Task prompt
When you reach the line that contains "Section layer." in the data below, start reproducing lines exactly, and stop after the line that contains "Definition on_layer (f".

# # # #

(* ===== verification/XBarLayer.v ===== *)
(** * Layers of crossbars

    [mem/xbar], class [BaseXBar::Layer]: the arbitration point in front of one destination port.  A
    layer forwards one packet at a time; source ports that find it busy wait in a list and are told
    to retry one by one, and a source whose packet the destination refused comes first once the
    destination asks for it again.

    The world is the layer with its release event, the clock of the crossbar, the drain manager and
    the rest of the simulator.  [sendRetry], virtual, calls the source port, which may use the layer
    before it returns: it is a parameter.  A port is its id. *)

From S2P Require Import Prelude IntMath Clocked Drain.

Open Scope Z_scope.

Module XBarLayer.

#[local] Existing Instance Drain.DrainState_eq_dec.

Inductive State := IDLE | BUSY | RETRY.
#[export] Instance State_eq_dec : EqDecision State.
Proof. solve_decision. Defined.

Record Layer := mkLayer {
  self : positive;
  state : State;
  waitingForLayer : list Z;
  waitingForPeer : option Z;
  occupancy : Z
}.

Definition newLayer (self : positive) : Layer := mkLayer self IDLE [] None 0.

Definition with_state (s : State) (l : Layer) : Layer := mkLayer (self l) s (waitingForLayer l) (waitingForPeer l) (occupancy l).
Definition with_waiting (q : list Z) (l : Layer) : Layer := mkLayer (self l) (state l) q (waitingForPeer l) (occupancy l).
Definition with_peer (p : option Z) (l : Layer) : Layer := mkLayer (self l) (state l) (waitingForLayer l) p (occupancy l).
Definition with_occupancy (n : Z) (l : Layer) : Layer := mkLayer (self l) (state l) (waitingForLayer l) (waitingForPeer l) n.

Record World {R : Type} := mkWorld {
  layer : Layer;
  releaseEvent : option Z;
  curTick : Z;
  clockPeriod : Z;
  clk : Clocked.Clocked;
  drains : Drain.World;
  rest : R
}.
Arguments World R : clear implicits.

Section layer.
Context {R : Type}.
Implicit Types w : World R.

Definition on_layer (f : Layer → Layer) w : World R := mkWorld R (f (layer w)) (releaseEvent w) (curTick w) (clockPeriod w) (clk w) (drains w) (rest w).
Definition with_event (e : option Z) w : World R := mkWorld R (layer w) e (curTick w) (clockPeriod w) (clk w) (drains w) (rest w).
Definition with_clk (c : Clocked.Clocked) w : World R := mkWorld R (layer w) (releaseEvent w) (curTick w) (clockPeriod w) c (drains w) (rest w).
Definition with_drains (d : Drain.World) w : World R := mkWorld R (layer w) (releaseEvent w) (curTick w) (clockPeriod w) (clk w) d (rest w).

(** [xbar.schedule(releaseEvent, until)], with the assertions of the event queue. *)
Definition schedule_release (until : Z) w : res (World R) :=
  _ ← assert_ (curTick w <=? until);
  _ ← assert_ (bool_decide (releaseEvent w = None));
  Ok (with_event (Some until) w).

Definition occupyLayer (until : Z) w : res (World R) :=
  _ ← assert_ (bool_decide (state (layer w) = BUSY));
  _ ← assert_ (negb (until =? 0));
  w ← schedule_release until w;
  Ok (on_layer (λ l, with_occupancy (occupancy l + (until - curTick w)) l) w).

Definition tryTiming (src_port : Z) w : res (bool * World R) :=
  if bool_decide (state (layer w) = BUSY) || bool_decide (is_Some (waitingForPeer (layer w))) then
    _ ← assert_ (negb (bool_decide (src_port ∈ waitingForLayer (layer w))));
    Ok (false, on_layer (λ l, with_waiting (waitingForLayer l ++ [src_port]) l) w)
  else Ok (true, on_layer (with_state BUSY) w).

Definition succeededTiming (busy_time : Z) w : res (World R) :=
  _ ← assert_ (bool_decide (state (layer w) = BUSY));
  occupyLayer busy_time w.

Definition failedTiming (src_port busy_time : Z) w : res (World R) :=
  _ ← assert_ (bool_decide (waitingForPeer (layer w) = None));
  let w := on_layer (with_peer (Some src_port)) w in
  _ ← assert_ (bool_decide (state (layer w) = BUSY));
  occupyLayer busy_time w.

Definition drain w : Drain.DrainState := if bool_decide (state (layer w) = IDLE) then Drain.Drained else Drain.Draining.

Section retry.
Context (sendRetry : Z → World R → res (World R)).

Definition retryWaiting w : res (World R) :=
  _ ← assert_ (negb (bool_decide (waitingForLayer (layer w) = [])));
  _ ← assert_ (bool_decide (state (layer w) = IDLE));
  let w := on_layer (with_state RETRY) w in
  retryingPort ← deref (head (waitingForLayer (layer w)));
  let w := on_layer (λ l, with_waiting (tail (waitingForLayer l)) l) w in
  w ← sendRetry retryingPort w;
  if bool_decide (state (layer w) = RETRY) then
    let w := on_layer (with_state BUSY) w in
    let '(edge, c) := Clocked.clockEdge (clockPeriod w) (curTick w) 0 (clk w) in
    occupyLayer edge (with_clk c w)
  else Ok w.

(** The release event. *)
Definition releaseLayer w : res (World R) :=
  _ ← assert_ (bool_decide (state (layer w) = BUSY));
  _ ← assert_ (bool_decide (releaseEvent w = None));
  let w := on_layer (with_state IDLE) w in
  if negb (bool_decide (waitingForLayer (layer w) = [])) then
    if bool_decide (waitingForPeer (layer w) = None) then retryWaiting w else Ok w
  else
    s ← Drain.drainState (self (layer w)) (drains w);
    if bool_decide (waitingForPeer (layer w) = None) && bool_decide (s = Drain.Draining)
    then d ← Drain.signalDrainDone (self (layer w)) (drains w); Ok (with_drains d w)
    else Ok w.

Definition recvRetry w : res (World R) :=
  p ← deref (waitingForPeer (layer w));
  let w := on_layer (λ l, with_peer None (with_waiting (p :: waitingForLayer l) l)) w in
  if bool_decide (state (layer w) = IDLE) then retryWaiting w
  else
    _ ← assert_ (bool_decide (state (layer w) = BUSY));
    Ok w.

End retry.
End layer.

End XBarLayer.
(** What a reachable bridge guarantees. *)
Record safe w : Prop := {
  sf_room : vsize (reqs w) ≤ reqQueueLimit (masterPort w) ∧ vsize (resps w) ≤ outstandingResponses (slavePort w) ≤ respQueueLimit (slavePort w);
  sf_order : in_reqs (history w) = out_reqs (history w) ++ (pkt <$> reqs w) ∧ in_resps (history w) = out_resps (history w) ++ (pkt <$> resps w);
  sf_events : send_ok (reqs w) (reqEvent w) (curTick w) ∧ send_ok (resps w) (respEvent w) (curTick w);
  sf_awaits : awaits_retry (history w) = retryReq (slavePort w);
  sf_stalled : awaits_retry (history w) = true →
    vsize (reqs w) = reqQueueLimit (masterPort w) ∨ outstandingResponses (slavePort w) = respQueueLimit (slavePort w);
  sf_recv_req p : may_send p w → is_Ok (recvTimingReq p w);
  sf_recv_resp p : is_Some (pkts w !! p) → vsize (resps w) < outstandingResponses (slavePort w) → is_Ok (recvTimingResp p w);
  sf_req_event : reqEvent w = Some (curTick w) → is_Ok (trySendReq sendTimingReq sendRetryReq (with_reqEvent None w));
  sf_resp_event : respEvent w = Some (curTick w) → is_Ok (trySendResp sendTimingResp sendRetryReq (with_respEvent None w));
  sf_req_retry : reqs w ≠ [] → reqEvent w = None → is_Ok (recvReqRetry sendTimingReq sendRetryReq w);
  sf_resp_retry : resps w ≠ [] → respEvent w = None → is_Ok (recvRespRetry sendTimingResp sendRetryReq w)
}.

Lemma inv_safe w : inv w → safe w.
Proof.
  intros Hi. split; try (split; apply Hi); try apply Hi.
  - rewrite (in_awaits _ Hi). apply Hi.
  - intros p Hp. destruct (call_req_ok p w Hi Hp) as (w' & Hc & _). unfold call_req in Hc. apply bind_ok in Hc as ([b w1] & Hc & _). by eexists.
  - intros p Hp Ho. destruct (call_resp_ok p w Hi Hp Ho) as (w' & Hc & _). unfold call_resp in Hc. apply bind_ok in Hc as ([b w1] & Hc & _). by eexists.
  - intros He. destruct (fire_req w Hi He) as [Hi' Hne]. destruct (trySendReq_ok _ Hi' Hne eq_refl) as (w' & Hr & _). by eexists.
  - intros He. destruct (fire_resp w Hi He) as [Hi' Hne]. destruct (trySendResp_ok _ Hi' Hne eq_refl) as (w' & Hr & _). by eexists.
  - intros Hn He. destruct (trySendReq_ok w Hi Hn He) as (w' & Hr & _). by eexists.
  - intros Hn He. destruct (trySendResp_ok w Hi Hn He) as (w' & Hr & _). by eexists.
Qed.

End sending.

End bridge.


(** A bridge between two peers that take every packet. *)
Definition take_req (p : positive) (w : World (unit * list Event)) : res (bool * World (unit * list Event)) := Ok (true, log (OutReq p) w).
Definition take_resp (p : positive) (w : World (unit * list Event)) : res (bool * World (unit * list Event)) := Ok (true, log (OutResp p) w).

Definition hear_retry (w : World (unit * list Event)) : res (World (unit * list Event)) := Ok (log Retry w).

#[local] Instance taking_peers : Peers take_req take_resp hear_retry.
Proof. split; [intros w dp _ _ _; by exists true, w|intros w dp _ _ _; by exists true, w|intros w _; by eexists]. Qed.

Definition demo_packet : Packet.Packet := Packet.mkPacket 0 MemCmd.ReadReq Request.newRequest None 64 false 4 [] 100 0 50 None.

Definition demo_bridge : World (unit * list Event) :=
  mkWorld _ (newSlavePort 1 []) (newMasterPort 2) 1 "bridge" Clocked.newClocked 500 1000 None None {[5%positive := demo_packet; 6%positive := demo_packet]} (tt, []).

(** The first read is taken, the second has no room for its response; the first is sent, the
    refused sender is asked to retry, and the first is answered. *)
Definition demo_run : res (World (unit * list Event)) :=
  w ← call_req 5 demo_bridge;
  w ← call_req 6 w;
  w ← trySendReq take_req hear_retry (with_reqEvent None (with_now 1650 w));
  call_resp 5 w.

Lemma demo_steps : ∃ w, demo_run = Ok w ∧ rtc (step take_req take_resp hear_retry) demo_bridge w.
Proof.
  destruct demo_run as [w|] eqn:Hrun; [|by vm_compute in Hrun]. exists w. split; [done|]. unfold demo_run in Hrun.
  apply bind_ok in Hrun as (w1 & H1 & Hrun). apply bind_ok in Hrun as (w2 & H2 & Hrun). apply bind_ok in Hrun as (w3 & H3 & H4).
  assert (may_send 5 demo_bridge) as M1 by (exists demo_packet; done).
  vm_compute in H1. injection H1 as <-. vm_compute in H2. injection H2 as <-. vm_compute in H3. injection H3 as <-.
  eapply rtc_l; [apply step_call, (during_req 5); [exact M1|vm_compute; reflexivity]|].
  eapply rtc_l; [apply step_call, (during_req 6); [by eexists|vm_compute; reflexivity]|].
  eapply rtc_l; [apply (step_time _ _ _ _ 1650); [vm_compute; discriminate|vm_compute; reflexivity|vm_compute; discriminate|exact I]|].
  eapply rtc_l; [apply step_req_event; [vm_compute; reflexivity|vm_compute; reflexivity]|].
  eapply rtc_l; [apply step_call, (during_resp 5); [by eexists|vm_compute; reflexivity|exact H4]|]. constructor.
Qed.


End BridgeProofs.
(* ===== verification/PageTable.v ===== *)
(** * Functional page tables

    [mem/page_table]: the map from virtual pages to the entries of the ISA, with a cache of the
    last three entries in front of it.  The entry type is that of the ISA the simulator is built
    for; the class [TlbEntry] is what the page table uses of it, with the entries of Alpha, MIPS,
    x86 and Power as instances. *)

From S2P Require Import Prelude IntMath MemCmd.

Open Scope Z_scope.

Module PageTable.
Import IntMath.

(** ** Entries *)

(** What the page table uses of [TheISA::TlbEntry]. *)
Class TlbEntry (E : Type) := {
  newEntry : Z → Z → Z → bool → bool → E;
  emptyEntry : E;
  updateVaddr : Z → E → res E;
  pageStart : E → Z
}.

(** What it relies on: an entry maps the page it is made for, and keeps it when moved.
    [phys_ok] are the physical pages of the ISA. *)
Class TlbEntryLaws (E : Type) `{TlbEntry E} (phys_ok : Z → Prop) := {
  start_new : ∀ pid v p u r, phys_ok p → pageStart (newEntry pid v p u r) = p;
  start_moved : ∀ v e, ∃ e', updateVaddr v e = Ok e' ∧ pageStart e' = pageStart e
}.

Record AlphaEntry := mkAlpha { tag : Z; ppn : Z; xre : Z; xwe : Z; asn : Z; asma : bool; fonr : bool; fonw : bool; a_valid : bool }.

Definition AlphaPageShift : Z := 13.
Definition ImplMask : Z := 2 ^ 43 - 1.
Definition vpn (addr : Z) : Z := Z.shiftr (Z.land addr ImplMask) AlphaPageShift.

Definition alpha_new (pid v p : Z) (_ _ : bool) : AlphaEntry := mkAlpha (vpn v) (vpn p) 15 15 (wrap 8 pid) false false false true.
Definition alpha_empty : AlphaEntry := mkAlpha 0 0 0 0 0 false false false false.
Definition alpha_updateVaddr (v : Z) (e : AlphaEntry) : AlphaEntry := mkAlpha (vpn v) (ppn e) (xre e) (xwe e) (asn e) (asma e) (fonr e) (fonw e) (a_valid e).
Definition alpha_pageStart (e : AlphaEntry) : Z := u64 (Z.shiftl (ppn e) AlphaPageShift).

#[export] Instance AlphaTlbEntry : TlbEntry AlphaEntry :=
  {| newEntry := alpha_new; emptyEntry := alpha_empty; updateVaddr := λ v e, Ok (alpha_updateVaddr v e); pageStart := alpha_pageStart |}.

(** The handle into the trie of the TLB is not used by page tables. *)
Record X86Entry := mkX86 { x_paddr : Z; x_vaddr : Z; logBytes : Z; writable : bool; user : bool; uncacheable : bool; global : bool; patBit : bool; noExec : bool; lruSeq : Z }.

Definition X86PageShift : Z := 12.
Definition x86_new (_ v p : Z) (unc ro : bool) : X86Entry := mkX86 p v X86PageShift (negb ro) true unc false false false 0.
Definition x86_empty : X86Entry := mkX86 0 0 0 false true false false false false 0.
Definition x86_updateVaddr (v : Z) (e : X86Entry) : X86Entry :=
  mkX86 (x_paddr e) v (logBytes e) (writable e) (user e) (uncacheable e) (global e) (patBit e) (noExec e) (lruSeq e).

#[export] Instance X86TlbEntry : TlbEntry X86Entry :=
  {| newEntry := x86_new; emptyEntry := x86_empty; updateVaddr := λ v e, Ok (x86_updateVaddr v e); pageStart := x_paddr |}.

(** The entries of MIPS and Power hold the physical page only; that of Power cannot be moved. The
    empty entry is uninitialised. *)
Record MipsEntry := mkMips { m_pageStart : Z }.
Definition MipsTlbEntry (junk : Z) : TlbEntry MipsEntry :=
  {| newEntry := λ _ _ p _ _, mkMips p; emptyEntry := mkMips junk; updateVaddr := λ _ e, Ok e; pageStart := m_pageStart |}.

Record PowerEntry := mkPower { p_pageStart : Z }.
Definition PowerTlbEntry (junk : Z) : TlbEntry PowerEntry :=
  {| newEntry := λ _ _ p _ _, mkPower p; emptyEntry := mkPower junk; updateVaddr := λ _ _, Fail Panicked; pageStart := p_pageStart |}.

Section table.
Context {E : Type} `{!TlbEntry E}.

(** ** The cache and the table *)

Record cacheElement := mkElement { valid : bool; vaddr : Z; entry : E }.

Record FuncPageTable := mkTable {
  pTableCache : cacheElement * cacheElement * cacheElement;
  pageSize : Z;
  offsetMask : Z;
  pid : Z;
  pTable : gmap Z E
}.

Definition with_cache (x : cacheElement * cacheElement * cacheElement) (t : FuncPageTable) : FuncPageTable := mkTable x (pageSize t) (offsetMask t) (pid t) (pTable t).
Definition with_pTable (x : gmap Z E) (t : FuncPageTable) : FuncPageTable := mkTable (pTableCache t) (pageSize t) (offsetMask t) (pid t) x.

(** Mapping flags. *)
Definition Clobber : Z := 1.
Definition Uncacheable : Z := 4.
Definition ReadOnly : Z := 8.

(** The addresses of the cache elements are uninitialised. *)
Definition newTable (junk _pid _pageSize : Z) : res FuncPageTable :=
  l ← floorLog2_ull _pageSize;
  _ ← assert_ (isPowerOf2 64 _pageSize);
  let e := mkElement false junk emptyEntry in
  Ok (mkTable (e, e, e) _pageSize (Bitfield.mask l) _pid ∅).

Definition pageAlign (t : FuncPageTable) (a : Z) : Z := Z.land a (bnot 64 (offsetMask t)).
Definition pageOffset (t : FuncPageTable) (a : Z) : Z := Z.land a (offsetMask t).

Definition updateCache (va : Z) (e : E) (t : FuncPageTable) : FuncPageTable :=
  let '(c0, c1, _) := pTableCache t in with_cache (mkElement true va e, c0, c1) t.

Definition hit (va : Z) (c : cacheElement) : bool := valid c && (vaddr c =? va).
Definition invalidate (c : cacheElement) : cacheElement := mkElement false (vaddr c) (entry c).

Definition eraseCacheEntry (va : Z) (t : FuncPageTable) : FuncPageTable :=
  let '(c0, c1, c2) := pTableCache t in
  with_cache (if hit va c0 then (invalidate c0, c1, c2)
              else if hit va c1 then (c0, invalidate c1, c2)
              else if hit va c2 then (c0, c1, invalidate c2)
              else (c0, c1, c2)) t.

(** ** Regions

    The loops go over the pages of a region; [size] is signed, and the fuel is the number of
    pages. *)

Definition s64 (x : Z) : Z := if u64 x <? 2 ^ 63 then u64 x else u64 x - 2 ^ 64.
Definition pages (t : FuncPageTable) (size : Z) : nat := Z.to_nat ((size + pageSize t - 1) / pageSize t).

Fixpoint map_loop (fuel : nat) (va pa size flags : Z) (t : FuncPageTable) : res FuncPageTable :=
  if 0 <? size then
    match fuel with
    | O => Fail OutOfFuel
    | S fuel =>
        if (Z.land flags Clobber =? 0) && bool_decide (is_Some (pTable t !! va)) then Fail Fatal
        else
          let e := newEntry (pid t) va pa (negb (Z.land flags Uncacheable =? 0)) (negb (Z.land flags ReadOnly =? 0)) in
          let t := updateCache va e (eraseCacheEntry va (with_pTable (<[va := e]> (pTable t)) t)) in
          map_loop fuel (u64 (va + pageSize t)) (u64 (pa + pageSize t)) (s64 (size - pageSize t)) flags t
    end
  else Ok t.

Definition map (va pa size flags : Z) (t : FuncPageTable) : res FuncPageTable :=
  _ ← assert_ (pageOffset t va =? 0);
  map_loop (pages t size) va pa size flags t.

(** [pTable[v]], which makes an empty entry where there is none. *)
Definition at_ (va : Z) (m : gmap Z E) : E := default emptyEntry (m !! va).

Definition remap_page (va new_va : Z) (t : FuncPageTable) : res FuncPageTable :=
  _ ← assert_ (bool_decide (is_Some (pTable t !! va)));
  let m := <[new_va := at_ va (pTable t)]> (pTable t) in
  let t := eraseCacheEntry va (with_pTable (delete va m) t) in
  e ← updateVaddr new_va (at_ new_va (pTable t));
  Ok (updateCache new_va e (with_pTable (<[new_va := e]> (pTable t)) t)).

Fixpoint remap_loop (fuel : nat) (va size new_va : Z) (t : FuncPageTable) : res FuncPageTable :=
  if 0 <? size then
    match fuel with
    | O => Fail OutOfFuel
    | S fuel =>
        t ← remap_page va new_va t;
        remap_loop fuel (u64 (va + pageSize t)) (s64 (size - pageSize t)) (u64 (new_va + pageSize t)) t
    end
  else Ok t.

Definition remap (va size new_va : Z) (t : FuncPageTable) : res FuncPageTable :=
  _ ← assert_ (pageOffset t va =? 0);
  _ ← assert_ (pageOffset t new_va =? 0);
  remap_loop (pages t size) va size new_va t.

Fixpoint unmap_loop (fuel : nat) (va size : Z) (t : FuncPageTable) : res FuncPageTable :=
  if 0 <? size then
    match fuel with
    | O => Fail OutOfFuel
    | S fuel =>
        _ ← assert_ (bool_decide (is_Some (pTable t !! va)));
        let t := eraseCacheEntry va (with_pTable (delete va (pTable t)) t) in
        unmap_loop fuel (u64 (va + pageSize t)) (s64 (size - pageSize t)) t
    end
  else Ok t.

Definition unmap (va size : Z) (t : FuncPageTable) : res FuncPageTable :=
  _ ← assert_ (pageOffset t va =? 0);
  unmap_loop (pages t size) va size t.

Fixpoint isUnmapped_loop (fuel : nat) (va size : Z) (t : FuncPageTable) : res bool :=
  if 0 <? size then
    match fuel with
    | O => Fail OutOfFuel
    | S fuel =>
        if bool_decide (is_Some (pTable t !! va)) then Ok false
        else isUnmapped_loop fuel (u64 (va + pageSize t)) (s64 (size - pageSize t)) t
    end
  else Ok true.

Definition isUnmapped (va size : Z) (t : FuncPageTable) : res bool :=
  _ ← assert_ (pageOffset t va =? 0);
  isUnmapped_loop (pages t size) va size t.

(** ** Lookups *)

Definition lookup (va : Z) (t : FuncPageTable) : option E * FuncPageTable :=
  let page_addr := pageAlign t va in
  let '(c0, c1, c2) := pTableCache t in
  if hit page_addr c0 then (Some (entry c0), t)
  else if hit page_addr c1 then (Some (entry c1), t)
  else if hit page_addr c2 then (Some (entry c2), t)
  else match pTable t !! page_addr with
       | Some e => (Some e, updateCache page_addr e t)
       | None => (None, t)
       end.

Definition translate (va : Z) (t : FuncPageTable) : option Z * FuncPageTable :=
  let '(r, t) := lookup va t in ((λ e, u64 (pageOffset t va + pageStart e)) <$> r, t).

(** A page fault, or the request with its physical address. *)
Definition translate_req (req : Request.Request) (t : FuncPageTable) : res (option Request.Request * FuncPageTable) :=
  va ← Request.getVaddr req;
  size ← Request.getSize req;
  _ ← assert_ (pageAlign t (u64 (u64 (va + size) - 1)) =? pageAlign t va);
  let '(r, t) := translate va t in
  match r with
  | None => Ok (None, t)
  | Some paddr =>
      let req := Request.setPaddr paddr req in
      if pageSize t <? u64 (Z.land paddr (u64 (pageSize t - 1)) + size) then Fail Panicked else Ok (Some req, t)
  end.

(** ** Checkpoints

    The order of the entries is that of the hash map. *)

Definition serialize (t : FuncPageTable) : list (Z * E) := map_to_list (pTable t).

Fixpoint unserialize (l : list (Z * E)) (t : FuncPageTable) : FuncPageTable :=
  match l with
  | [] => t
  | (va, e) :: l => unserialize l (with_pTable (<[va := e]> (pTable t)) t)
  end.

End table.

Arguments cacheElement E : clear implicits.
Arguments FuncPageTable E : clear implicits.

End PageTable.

# # # #

Written solution
Section layer.
Context {R : Type}.
Implicit Types w : World R.

Definition on_layer (f : Layer → Layer) w : World R := mkWorld R (f (layer w)) (releaseEvent w) (curTick w) (clockPeriod w) (clk w) (drains w) (rest w).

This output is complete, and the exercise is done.